NB: Only one column is required.

(c) NOTES TO THE ACCOUNTS
i) The Accounting Policy adopted for Borrowing cost:
It is the policy of Ghana Highway Authority to treat borrowing cost using the Allowed alternative treatment, that is by capitalizing direct and attributable borrowing costs as part of the cost of the asset.

ii) The amount of the borrowing cost capitalized during the period:
During the year under review the Authority incurred net borrowing cost in the sum of GH¢445,101.80 and has accordingly capitalized the cost in line with its Allowed alternative treatment policy.
The Net results was determined as follows:

GH¢
Amount of borrowing cost during the year 537,608.94
Return on investment of borrowed funds (92,507.14)
Net Borrowing Cost 445,101.80

iii) The capitalization rate used to determine the amount of borrowing cost eligible for capitalization:
During the year under review borrowing costs were capitalized based on the Authority’s (GoG) accounting policy, and the rate of the borrowing cost was at 35% commercial rate for the borrowed funds from a financial institution.

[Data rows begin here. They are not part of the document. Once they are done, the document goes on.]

(** When the event that replaces binary console data cannot be allocated, the
    binary data is queued. *)
Definition all_match (s : string) : option regex := Some (fun _ => true).
Definition text_console : ctl_t := set_flags (set_log sample_ctl (CircBuf.cbufInit true true 2) []) 1 false false.

Lemma binary_data_queued (w : Sys.world) :
  match ctlSendLog all_match (1 : @double integral) 1 (Some "/dev/tty"%string) (Some [0; 1]) 5
      (Some (mkProc "h" "p" (Some "c"%string) 9 "id")) text_console (set_al sample_env [false; true; true]) w with
  | Def ((rc, _, e), _) => Some (rc, le_data <$> log_heap e !! 12)
  | UB => None
  end = Some (0, Some [0; 1]).
Proof. vm_compute. reflexivity. Qed.

End CtlLog.
Definition slice (a b : nat) (l : list Ascii.ascii) : list Ascii.ascii := take (b - a) (drop a l).

(** The character before position [so] of [inptr]; [before] is the one before
    [inptr], if that is not the start of the value. *)
Definition char_before (before : option Ascii.ascii) (inptr : list Ascii.ascii) (so : nat) : option Ascii.ascii :=
  match so with O => before | S k => inptr !! k end.

(** One match is handled: the buffer afterwards, nothing when it cannot grow. *)
Definition substitute (l : list bool) (o : outbuf) (before : option Ascii.ascii) (inptr : list Ascii.ascii) (so eo : nat)
  : ub (option outbuf * list bool) :=
  if bool_decide (char_before before inptr so = Some backslash) then
    match so with
    | O => UB                                  (* stpncpy(outptr, inptr, -1) *)
    | S k =>
        o ← put o (take k inptr);
        o ← put o (slice so eo inptr);
        Def (Some o, l)
    end
  else
    let env_name := slice so eo inptr in
    let env_value := fullGetEnv environ (String.string_of_list_ascii (tail env_name)) in
    let subst := match env_value with Some v => String.list_ascii_of_string v | None => env_name end in
    let size_growth := match env_value with Some _ => Z.of_nat (length subst) - Z.of_nat (eo - so) | None => 0 end in
    let '(ok, l) := if 0 <? size_growth then alloc l else (true, l) in
    if negb ok then Def (None, l) else
    let o := mkOut (size o + Z.max 0 size_growth) (written o) in
    o ← put o (take so inptr);
    o ← put o subst;
    Def (Some o, l).
(* ===== verification/CfgRound.v ===== *)
(** * A configuration that is printed can be read back (src/cfgutils.c)

    The object that describes a configuration is itself a configuration document:
    its text is YAML, and reading it in a process without protocol definitions
    gives a configuration with the same description.

    Reading is followed option by option: [reads] says which operations on the
    configuration a reader performs, [CfgStore] what they leave behind.  That a
    text printed by cJSON is YAML for the same document is the parser's part, the
    hypothesis [yaml_reads_json]. *)

From Stdlib Require Import Ascii.
From S2P Require Import Prelude Types HttpAgg Cfg CfgStore CJson CJsonText CJsonPrint EvtFormat CfgParse CfgYaml CfgJson.

#[local] Open Scope string_scope.
#[local] Open Scope Z_scope.
#[local] Open Scope list_scope.

Module CfgRound.
Import Cfg CfgStore CJson CJsonText CJsonPrint CfgParse CfgYaml CfgJson.

(** ** Documents as nodes *)

Definition string_of_bytes (l : list Z) : string :=
  String.string_of_list_ascii (map (fun z => Ascii.ascii_of_nat (Z.to_nat z)) l).

Lemma string_of_bytes_of s : string_of_bytes (bytes_of s) = s.
Proof.
  unfold string_of_bytes, bytes_of. rewrite map_map.
  rewrite <- (String.string_of_list_ascii_of_string s) at 2. f_equal.
  induction (String.list_ascii_of_string s) as [|a l IH]; [done|]. cbn [map]. rewrite IH. f_equal.
  by rewrite Nat2Z.id, Ascii.ascii_nat_embedding.
Qed.
Lemma entry_reads s l p :
  al s = [] -> holds_prots s l -> good_prot w p -> Z.of_nat (length l) + 1 < 2 ^ 32 ->
  Forall (fun q => exists n, protname q = Some n /\ Some n <> protname p) l ->
  exists s', processProtocolEntry w (yaml_of (protocol_doc p)) s = Def (tt, s') /\
    holds_prots s' (l ++ [with_ptype p (Z.of_nat (length l) + 1)]) /\ al s' = [] /\ cfg s' = cfg s /\ acts s' = acts s.
Proof using EML.
  intros Ha Hl (name & re & Hn & Hr & Nn & Nr & Hc & Hlen) Hm F.
  set (s1 := set_protocol_context (set_regex s true) (Some (with_ptype p 0))).
  assert (H1 : holds_prots s1 l) by (by eapply holds_same).
  destruct (insert_holds s1 l (with_ptype p 0) H1 Ha Hm) as (s' & E & H' & A' & C' & T').
  exists s'. split; [|by destruct p].
  unfold protocol_doc. cbn [yaml_of processProtocolEntry]. rewrite bind_malloc by done. unfold bind at 1, modify. cbn [negb].
  unfold bind at 1. rewrite (fields_read p name re) by done.
  change (set_protocol_context (set_regex (set_protocol_context s (Some no_protocol)) true) (Some (with_ptype p 0))) with s1.
  unfold bind at 1, gets. change (protocol_context s1) with (Some (with_ptype p 0)). cbn [protname regex with_ptype]. rewrite Hn, Hr, Hc.
  cbn [negb]. unfold bind at 1, gets.
  rewrite (hp_sequence _ _ H1). replace (Z.of_nat (length l) + 1) with (Z.of_nat (S (length l))) by lia.
  unfold bind at 1. rewrite (no_replacement s1 l); [exact E|done|].
  eapply Forall_impl; [exact F|]. intros q (n & Hq & Hne). exists n. split; [done|]. intros ->. by rewrite Hn in Hne.
Qed.

(** The same definition, with another number. *)
Definition renumbered (p p' : protocol_def_t) : Prop := p' = with_ptype p (ptype p').

Lemma renumbered_docs ps ps' : Forall2 renumbered ps ps' -> map protocol_doc ps' = map protocol_doc ps.
Proof using Type. induction 1 as [|p p' ps ps' -> F IH]; [done|]. cbn [map]. by rewrite IH. Qed.

Lemma protocols_read prots s l :
  al s = [] -> holds_prots s l -> Forall (good_prot w) prots -> NoDup (map protname (l ++ prots)) ->
  Forall (fun q => protname q <> None) l -> Z.of_nat (length l) + Z.of_nat (length prots) < 2 ^ 32 ->
  exists s' l', processProtocol w (yaml_of (DList (map protocol_doc prots))) s = Def (tt, s') /\
    holds_prots s' (l ++ l') /\ Forall2 renumbered prots l' /\
    al s' = [] /\ cfg s' = cfg s /\ acts s' = acts s.
Proof using EML.
  cbn [yaml_of processProtocol]. revert s l. induction prots as [|p prots IH]; intros s l Ha Hl G ND P Hb.
  { exists s, []. rewrite app_nil_r. by split_and!. }
  inversion_clear G as [|? ? Gp G']. cbn [length] in Hb.
  destruct (entry_reads s l p) as (s1 & E1 & H1 & A1 & C1 & T1); [done..|lia| |].
  { apply Forall_forall. intros q Hq. rewrite Forall_forall in P. specialize (P q Hq).
    destruct (protname q) as [n|] eqn:Eq; [|done]. exists n. split; [done|]. rewrite <- Eq. intros E.
    rewrite map_app in ND. apply NoDup_app in ND as (_ & ND & _). apply (ND (protname q)).
    - apply list_elem_of_fmap. eauto.
    - cbn [map]. rewrite E. by left. }
  set (p' := with_ptype p (Z.of_nat (length l) + 1)) in *.
  destruct (IH s1 (l ++ [p'])) as (s2 & l' & E2 & H2 & D2 & A2 & C2 & T2); [done..| | | |].
  - rewrite <- app_assoc. cbn [app]. rewrite map_app in *. cbn [map] in *. done.
  - apply Forall_app. split; [done|]. constructor; [|constructor]. destruct Gp as (n & re & Hn & _). cbn. by rewrite Hn.
  - rewrite length_app. cbn. lia.
  - exists s2, (p' :: l'). rewrite <- app_assoc in H2. cbn [map each]. unfold bind. rewrite E1, E2.
    split_and!; [done|done|by constructor|done|by rewrite C2|by rewrite T2].
Qed.

(** ** The whole document *)

Section Document.
Variable g : key -> val.
Variables (ts : list custom_tag_t) (hs : list string) (prots : list protocol_def_t).
Hypothesis R : readable g.
Hypothesis T : Forall (fun t => no_vars (tag_name t) /\ no_vars (tag_value t)) ts.
Hypothesis Hh : Forall no_vars hs.
Hypothesis G : Forall (good_prot w) prots.
Hypothesis ND : NoDup (map protname prots).
Hypothesis Hsize : Z.of_nat (length prots) < 2 ^ 32.

Definition tag_ops : list op := map (fun t => OTag (tag_name t) (tag_value t)) ts.
Definition config_ops : list op :=
  metric_ops g ++ libappview_ops g ++ event_ops g hs ++ payload_ops g ++ tag_ops ++ cribl_ops g.

Lemma holds_kept s s' l : holds_prots s l -> kept s s' -> holds_prots s' l.
Proof using Type. intros Hl []. by eapply holds_same. Qed.

(** The sections of a document. *)
Definition pairs_for (ms : list (string * doc)) : list (yaml_node * yaml_node) := map (fun m => (Scalar m.1, yaml_of m.2)) ms.

Lemma section_step k d ms f s s' r : handler (root_table w) (node_type (yaml_of d)) k = Some f -> f (yaml_of d) s = Def (tt, s') ->
  each (processKeyValuePair (root_table w)) (pairs_for ms) s' = r ->
  each (processKeyValuePair (root_table w)) (pairs_for ((k, d) :: ms)) s = r.
Proof using Type. intros Hf E <-. cbn [pairs_for map each fst snd]. unfold bind, processKeyValuePair at 1. cbn [fst snd]. by rewrite Hf, E. Qed.

Lemma no_custom f ms s : Forall (fun m => m.1 <> "custom") ms ->
  each (processKeyValuePair [(YAML_MAPPING_NODE, "custom", f)]) (pairs_for ms) s = Def (tt, s).
Proof using Type.
  induction 1 as [|m ms Hm F IH]; [done|]. cbn [pairs_for map each]. unfold bind, processKeyValuePair at 1, handler. cbn [fst snd List.find].
  rewrite (proj2 (String.eqb_neq _ _) Hm), andb_false_r. exact IH.
Qed.

Lemma document_read s : al s = [] -> holds_prots s [] ->
  exists s' l', setConfigFromDoc w (Some (yaml_of (config_doc g ts hs prots))) s = Def (tt, s') /\
    holds_prots s' l' /\ Forall2 renumbered prots l' /\
    cfg s' = foldl (apply_op w) (cfg s) config_ops /\ al s' = [] /\ acts s' = acts s.
Proof using EML R T Hh G ND Hsize.
  intros Ha Hp.
  destruct (metric_reads w g R s Ha I) as (s1 & E1 & K1 & _ & C1). pose proof (eq_trans (kept_al _ _ K1) Ha) as A1.
  destruct (libappview_reads w g R s1 A1 I) as (s2 & E2 & K2 & _ & C2). pose proof (eq_trans (kept_al _ _ K2) A1) as A2.
  destruct (event_reads w g R hs Hh s2 A2 I) as (s3 & E3 & K3 & _ & C3). pose proof (eq_trans (kept_al _ _ K3) A2) as A3.
  destruct (payload_reads w g R s3 A3 I) as (s4 & E4 & K4 & _ & C4). pose proof (eq_trans (kept_al _ _ K4) A3) as A4.
  destruct (tags_reads w ts T s4 A4 I) as (s5 & E5 & K5 & _ & C5). pose proof (eq_trans (kept_al _ _ K5) A4) as A5.
  assert (H5 : holds_prots s5 []) by (by repeat (eapply holds_kept; [|eassumption])).
  destruct (protocols_read prots s5 [] A5 H5 G ND) as (s6 & l' & E6 & H6 & D6 & A6 & C6 & T6); [done|cbn; lia|].
  destruct (cribl_reads w g R s6 A6 I) as (s7 & E7 & K7 & _ & C7).
  exists s7, l'. split_and!.
  - unfold setConfigFromDoc, config_doc. change (yaml_of (DMap ?l)) with (Mapping (pairs_for l)). cbn iota.
    unfold bind at 1, processRoot, pairs_of, bind at 1, ret at 1.
    match goal with |- match each ?f ?l s with _ => _ end = _ => assert (E : each f l s = Def (tt, s7)) end;
      [|rewrite E; by apply no_custom; repeat constructor].
    eapply section_step; [reflexivity|exact E1|]. eapply section_step; [reflexivity|exact E2|]. eapply section_step; [reflexivity|exact E3|].
    eapply section_step; [reflexivity|exact E4|]. eapply section_step; [reflexivity|exact E5|].
    eapply section_step; [reflexivity|exact E6|]. eapply section_step; [reflexivity|exact E7|]. reflexivity.
  - by eapply holds_kept.
  - done.
  - unfold config_ops. rewrite !foldl_app. by rewrite C7, C6, C5, C4, C3, C2, C1.
  - by rewrite (kept_al _ _ K7).
  - by rewrite (kept_acts _ _ K7), T6, (kept_acts _ _ K5), (kept_acts _ _ K4), (kept_acts _ _ K3), (kept_acts _ _ K2), (kept_acts _ _ K1).
Qed.
End Document.

(** ** What the operations leave behind *)

(** The configuration has the options [st], the tags [ts] and the headers [hs]. *)
Record tracks (c : config_t) (st : key -> val) (ts : list custom_tag_t) (hs : list string) : Prop := {
  t_shape : shape c;
  t_get : forall k, get (Some c) k = st k;
  t_tags : tags_wf c ts;
  t_headers : hextract (evt c) = map (fun h => Some (mkHeader true (Some h))) hs;
}.

Definition op_ok (o : op) : Prop :=
  match o with OSet _ v => arg_ok v | OTag _ _ => True | OHeader h => regcomp w h = true end.
Definition op_store (st : key -> val) (o : op) : key -> val := match o with OSet k v => store_write st (k, v) | _ => st end.
Definition op_tags (ts : list custom_tag_t) (o : op) : list custom_tag_t := match o with OTag n v => put_tag ts n v | _ => ts end.
Definition op_headers (hs : list string) (o : op) : list string := match o with OHeader h => hs ++ [h] | _ => hs end.

(** The tags and the headers among the operations. *)
Definition tag_pair (o : op) : option (string * string) := match o with OTag n v => Some (n, v) | _ => None end.
Definition header_op (o : op) : option string := match o with OHeader h => Some h | _ => None end.

Lemma set_frame c k v : tags (set c k v) = tags c /\ max_tags (set c k v) = max_tags c /\ hextract (evt (set c k v)) = hextract (evt c).
Proof using Type.
  destruct k, v; try done; unfold set;
    match goal with |- tags (?f _ _) = _ /\ _ => unfold f | |- tags (?f _ _ _) = _ /\ _ => unfold f
                  | |- tags (?f _ _ _ _) = _ /\ _ => unfold f end;
    repeat match goal with |- context [if ?b then _ else _] => destruct b end; done.
Qed.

iv) foreign currency transaction:
The Authority was engaged in a foreign currency transaction. The cost involved in the transaction was accordingly translated into the ruling rate of the transaction in the reporting currency and have been accounted for as such. At the end of the financial year there has not been any foreign currency held, or obligation owed.

v) Related party disclosure:
During the year and construction of the infrastructural asset, a related party transaction arose when the Minister brought his brother as the Consultant for the project which led to the over charge of professional fees for the job done.
The charges in respect of the project which affected an arm’s length transaction is analyzed as below:

GH¢
Fee charged by the Consultant (Minister’s brother) 350,000.00
Fees chargeable by the Professional body 195,000.00
Excess amount charged back to Overheads 155,000.00

(d) The borrowing cost can also be alternatively treated using the benchmark approach.
Recognition:
Under the benchmark approach borrowing cost should be recognized as an expense in the period in which it is incurred. Borrowing costs that are incurred which are directly attributable to the acquisition, construction or production of an asset that qualifies as a qualifying asset, and that cost which would not have arisen but for the borrowing cost in respect of the qualifying asset is the type of borrowing cost that qualifies for capitalization under the allowed alternative approach.